Institute of Organic Chemistry and Biochemistry,

Academy of Sciences of the Czech Republic

16610 Praha 6, Czech Republic

M. KUNZ

Jurkovičova 13, 63800 Brno, The Czech Republic

(Received

Four cases of citation histories of highly cited related papers from the field of chemical correlation analysis indicate that authors have been citing preferably fashionable, but less relevant references.

Introduction

Citation analysis is now a technique of scientometrics, which is in vogue. 56 from 137 (40.8%) abstracts on Fourth International Conference on Bibliometrics, Informetrics and Scientometrics1 was concerned with citation analysis, some other contributions used ICI databases.

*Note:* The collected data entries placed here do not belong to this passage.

Lemma written_emit_batches h tbl n rs :
  mode_string cfg = MODE_PGSQL -> 0 < rows_per_commit cfg -> 0 <= n ->
  exists b bs,
    List.concat (b :: bs) = rs /\
    full_but_last (rows_per_commit cfg) (n mod rows_per_commit cfg) (b :: bs) /\
    written h (emit_rows cfg h tbl n rs).1 ++ batch_end
    = List.concat b ++ batch_end ++ List.concat (map (batch_text tbl) bs).
Proof.
  intros Hm Hr. revert n. induction rs as [|r rs IH]; intros n Hn.
  - exists [], []. split; [done|].
    split; [cbn [full_but_last]; unfold zlen; cbn [List.length]; pose proof (Z.mod_pos_bound n _ Hr); lia|].
    done.
  - destruct (IH (n + 1)) as (b & bs & Hcat & Hfull & Htext); [lia|].
    cbn [emit_rows]. unfold emit_row. rewrite (proj2 (Z.eqb_neq _ 0)) by lia.
    destruct (succ_mod_cases (rows_per_commit cfg) n Hr Hn) as [[H0 Hs]|[H0 Hs]].
    + exists [r], (b :: bs). rewrite H0 in *. cbn [Z.eqb].
      destruct (emit_rows _ _ _ _ _) as [es c]. cbn [fst] in *.
      split; [cbn in *; by rewrite Hcat|]. split; [by split; [cbn [full_but_last]; unfold zlen; cbn [List.length]; lia|]|].
      rewrite written_app. cbn [written]. rewrite decide_True by done.
      rewrite written_commit_batch by done. rewrite <- !app_assoc, Htext.
      cbn [map List.concat]. unfold batch_text at 2. by rewrite <- !app_assoc.
    + exists (r :: b), bs. rewrite (proj2 (Z.eqb_neq _ 0)) by done.
      destruct (emit_rows _ _ _ _ _) as [es c]. cbn [fst] in *.
      split; [cbn in *; by rewrite Hcat|]. split.
      * rewrite Hs in Hfull. destruct bs; cbn [full_but_last] in *; unfold zlen in *;
          cbn [List.length]; [lia|]. split; [lia|apply Hfull].
      * cbn [app written]. rewrite decide_True by done. rewrite <- !app_assoc, Htext.
        cbn [List.concat]. by rewrite <- !app_assoc.
Qed.

Lemma written_emit h tbl rs :
  mode_string cfg = MODE_PGSQL -> 0 <= rows_per_commit cfg ->
  exists b bs, batching rs b bs /\
    written h (emit_rows cfg h tbl 0 rs).1 ++ batch_end
    = List.concat b ++ batch_end ++ List.concat (map (batch_text tbl) bs).
Proof.
  intros Hm Hr. destruct (decide (rows_per_commit cfg = 0)) as [H0|H0].
  - exists rs, []. split; [split; [apply app_nil_r|split; [done|lia]]|].
    rewrite written_emit_plain by done. cbn [map List.concat]. by rewrite app_nil_r.
  - destruct (written_emit_batches h tbl 0 rs) as (b & bs & H1 & H2 & H3); [done|lia..|].
    exists b, bs. rewrite Z.mod_0_l in H2 by done. split; [|done].
    split; [done|]. split; [lia|done].
Qed.
End written.

Section emit_orders.
Context (cfg : datagen_cfg).

Lemma written_emit_other h h' tbl n rs :
  h' <> h -> written h (emit_rows cfg h' tbl n rs).1 = [].
Proof.
  intros Hh. revert n. induction rs as [|r rs IH]; intros n; [done|].
  cbn [emit_rows]. unfold emit_row, commit_batch.
  pose proof (IH n) as IH0. specialize (IH (n + 1)).
  destruct (rows_per_commit cfg =? 0), ((n + 1) mod rows_per_commit cfg =? 0),
    (mode_string cfg =? MODE_PGSQL); cbv iota beta;
    destruct (emit_rows cfg h' tbl n rs), (emit_rows cfg h' tbl (n + 1) rs); cbn [app written fst] in *;
    rewrite ?decide_False by done; done.
Qed.

Lemma emit_rows_app h tbl n rs1 rs2 :
  emit_rows cfg h tbl n (rs1 ++ rs2)
  = let '(e1, n) := emit_rows cfg h tbl n rs1 in
    let '(e2, n) := emit_rows cfg h tbl n rs2 in (e1 ++ e2, n).
Proof.
  revert n. induction rs1 as [|r rs1 IH]; intros n; cbn [emit_rows app].
  - by destruct (emit_rows _ _ _ _ _).
  - destruct (emit_row _ _ _ _ _) as [e m]. rewrite IH.
    destruct (emit_rows _ _ _ m rs1) as [e1 m1].
    destruct (emit_rows _ _ _ m1 rs2) as [e2 m2]. by rewrite app_assoc.
Qed.

Lemma emit_row_rows h tbl n r : emit_row cfg h tbl n r = emit_rows cfg h tbl n [r].
Proof. cbn [emit_rows]. destruct (emit_row _ _ _ _ _). by rewrite app_nil_r. Qed.

(** The two streams of the orders do not see each other's rows. *)
Lemma written_emit_orders os n m :
  written Output (emit_orders cfg n m os)
  = written Output (emit_rows cfg Output (lit "orders") n (map fst os)).1 /\
  written OrderLine (emit_orders cfg n m os)
  = written OrderLine (emit_rows cfg OrderLine (lit "order_line") m
                         (List.concat (map snd os))).1.
Proof.
  revert n m. induction os as [|[o ls] os IH]; intros n m; [done|].
  change (map fst ((o, ls) :: os)) with ([o] ++ map fst os).
  change (List.concat (map snd ((o, ls) :: os))) with (ls ++ List.concat (map snd os)).
  cbn [emit_orders].
  rewrite (emit_rows_app Output), (emit_rows_app OrderLine), emit_row_rows.
  pose proof (written_emit_other OrderLine Output (lit "orders") n [o] ltac:(done)) as Ho.
  pose proof (written_emit_other Output OrderLine (lit "order_line") m ls ltac:(done)) as Hl.
  cbn [snd fst]. destruct (emit_rows _ Output _ n [o]) as [eo n'].
  destruct (emit_rows _ OrderLine _ m ls) as [el m'].
  destruct (IH n' m') as [IHo IHl]. cbn [fst] in *.
  destruct (emit_rows _ Output _ n' _) as [eo' n'']. cbn [fst] in *.
  destruct (emit_rows _ OrderLine _ m' _) as [el' m'']. cbn [fst] in *.
  by rewrite !written_app, Ho, Hl, IHo, IHl.
Qed.
End emit_orders.

(** ** The generators *)

Section generators.
Context (cfg : datagen_cfg) (clock : list Z -> tm).
Context (fopen_ok : bytes -> bool) (popen_ok : handle -> bool).

(** A table written to a file: the file holds the rows and nothing else. *)
Definition flat_file (es : list event) (data : bytes) (rows : list bytes) : Prop :=
  exists m1 m2 ws,
    es = EPrintf m1 :: EFopen Output (flat_filename cfg data) :: ws
         ++ [EFclose Output; EPrintf m2] /\
    Forall (fun e => exists r, e = EWrite Output r) ws /\
    written Output es = List.concat rows.

(** A table loaded through psql. *)
Definition direct_load (es : list event) (h : handle) (tbl : bytes) (rows : list bytes)
  : Prop :=
  exists b bs, batching cfg rows b bs /\ written h es = load_script cfg tbl b bs.

Lemma emit_rows_writes h tbl n rs :
  Forall (fun e => exists r, e = EWrite h r) (emit_rows cfg h tbl n rs).1.
Proof.
  revert n. induction rs as [|r rs IH]; intros n; [constructor|].
  cbn [emit_rows]. unfold emit_row, commit_batch.
  pose proof (IH n) as IH0. specialize (IH (n + 1)).
  destruct (rows_per_commit cfg =? 0), ((n + 1) mod rows_per_commit cfg =? 0),
    (mode_string cfg =? MODE_PGSQL); cbv iota beta;
    destruct (emit_rows cfg h tbl n rs), (emit_rows cfg h tbl (n + 1) rs); cbn [app fst] in *;
    repeat constructor; eauto.
Qed.

Lemma gen_table_flat data tbl m1 m2 rs :
  mode_load cfg = MODE_FLAT -> rows_per_commit cfg = 0 ->
  fopen_ok (flat_filename cfg data) = true ->
  flat_file (gen_table cfg fopen_ok popen_ok data tbl (EPrintf m1) (EPrintf m2) rs) data rs.
Proof.
  intros Hm H0 Hopen. exists m1, m2, (emit_rows cfg Output tbl 0 rs).1.
  unfold gen_table, open_output, open_flat, close_output.
  rewrite Hm, Z.eqb_refl, Hopen. split; [done|]. split; [apply emit_rows_writes|].
  cbn [written app]. rewrite written_app, written_emit_plain by done. apply app_nil_r.
Qed.
Lemma gen_table_regular data tbl m1 m2 rs :
  Forall regular (gen_table cfg fopen_ok popen_ok data tbl (EPrintf m1) (EPrintf m2) rs) /\
  (mode_load cfg = MODE_FLAT -> (forall f, fopen_ok f = true) ->
   opened (gen_table cfg fopen_ok popen_ok data tbl (EPrintf m1) (EPrintf m2) rs)
   = [flat_filename cfg data]).
Proof.
  unfold gen_table. destruct (open_output_regular Output data tbl) as [H1 H1'].
  destruct (emit_rows_regular cfg Output tbl 0 rs) as [H2 H2'].
  destruct (close_regular Output) as (H3 & H3' & _).
  assert (Hok : mode_load cfg = MODE_FLAT -> (forall f, fopen_ok f = true) ->
      (open_output cfg fopen_ok popen_ok Output data tbl).2 = true).
  { intros Hm Hf. unfold open_output, open_flat. by rewrite Hm, Z.eqb_refl, Hf. }
  destruct (open_output _ _ _ _ _ _) as [es ok]. cbn [fst snd] in *. split.
  - constructor; [done|]. apply Forall_app. split; [done|]. destruct ok; [|done].
    rewrite !Forall_app. by repeat constructor.
  - intros Hm Hf. rewrite (Hok Hm Hf) in *. cbn [opened].
    rewrite !opened_app, H2', H3', H1', Hm by done. done.
Qed.

(** The orders may leave through the loop's [exit(1)], but nothing else. *)
Lemma gen_orders_defined :
  Forall defined (gen_orders cfg fopen_ok popen_ok clock) /\
  (Forall finished (order_units cfg clock) ->
   Forall regular (gen_orders cfg fopen_ok popen_ok clock) /\
   (mode_load cfg = MODE_FLAT -> (forall f, fopen_ok f = true) ->
    opened (gen_orders cfg fopen_ok popen_ok clock)
    = [flat_filename cfg (lit "order.data"); flat_filename cfg (lit "order_line.data")])).
Proof.
  unfold gen_orders.
  destruct (open_output_regular Output (lit "order.data") (lit "orders")) as [H1 H1'].
  destruct (open_output_regular OrderLine (lit "order_line.data") (lit "order_line"))
    as [H2 H2'].
  destruct (close_regular Output) as (_ & _ & H3 & H3').
  assert (Hok : forall h d t, mode_load cfg = MODE_FLAT -> (forall f, fopen_ok f = true) ->
      (open_output cfg fopen_ok popen_ok h d t).2 = true).
  { intros h d t Hm Hf. unfold open_output, open_flat. by rewrite Hm, Z.eqb_refl, Hf. }
  pose proof (Hok Output (lit "order.data") (lit "orders")) as Hok1.
  specialize (Hok OrderLine (lit "order_line.data") (lit "order_line")).
  destruct (open_output _ _ _ Output _ _) as [es1 ok1].
  destruct (open_output _ _ _ OrderLine _ _) as [es2 ok2].
  pose proof (until_exit_finished (order_units cfg clock)) as Hfin.
  destruct (until_exit (order_units cfg clock)) as [rows completed].
  destruct (emit_orders_regular cfg rows 0 0) as [H4 H4']. cbn [fst snd] in *.
  assert (Hreg : completed = true -> Forall regular (
      span_message cfg "Generating order and order-line table data for warehouse "
        (dg_warehouses cfg) :: es1
      ++ (if ok1 then es2 ++ (if ok2 then emit_orders cfg 0 0 rows ++ close_orders cfg
          ++ [span_message cfg "Finished order and order-line table data for warehouse "
                (dg_warehouses cfg)] else []) else []))).
  { intros _. constructor; [done|]. destruct ok1, ok2; rewrite ?Forall_app;
      repeat split; try done; by repeat constructor. }
  split.
  - destruct completed; [by apply regular_defined, Hreg|].
    constructor; [done|]. apply regular_defined in H1, H2, H4.
    destruct ok1, ok2; rewrite ?Forall_app; repeat split; try done; by repeat constructor.
  - intros Hf. specialize (Hfin Hf) as [= -> ->]. split; [by apply Hreg|].
    intros Hm Ho. rewrite (Hok1 Hm Ho), (Hok Hm Ho) in *. cbn [opened].
    rewrite !opened_app, H4', H3', H1', H2', Hm by done. done.
Qed.
End traces.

Citation analysis has many adversaries and faultfinders. The concept of the impact index was disputed many times, not only on discursive level2, but also using mathematics3. It is hard to work in fastly changing conditions demanded by the impact index and a branch of science, where the research front moves as a forest fire, leaving trunks unburned and publications obsolete just out of press, can hardly be an ideal cradle for scientific truth.

SCI is biased in favor of American scientists. A simple explanation was proposed, US journals are cheaper, especially in USA, because foreign subscribers must pay high air mail postage (it was documented on two sets of journals published by Elsevier in USA and in Great Britain4).

A typical citation analysis studies cliques of most cited authors in a field5. Its map is commented and interpreted. Results are always interesting, but sometimes it were more useful to analyze, who was not cited and why.

A disputed problem is the obsolescence6, when older items are displaced by newer ones. There were distinguished many types of citation histories according to the shape of the number of citations plotted against time7. Such plots make sense at highly cited publications, only.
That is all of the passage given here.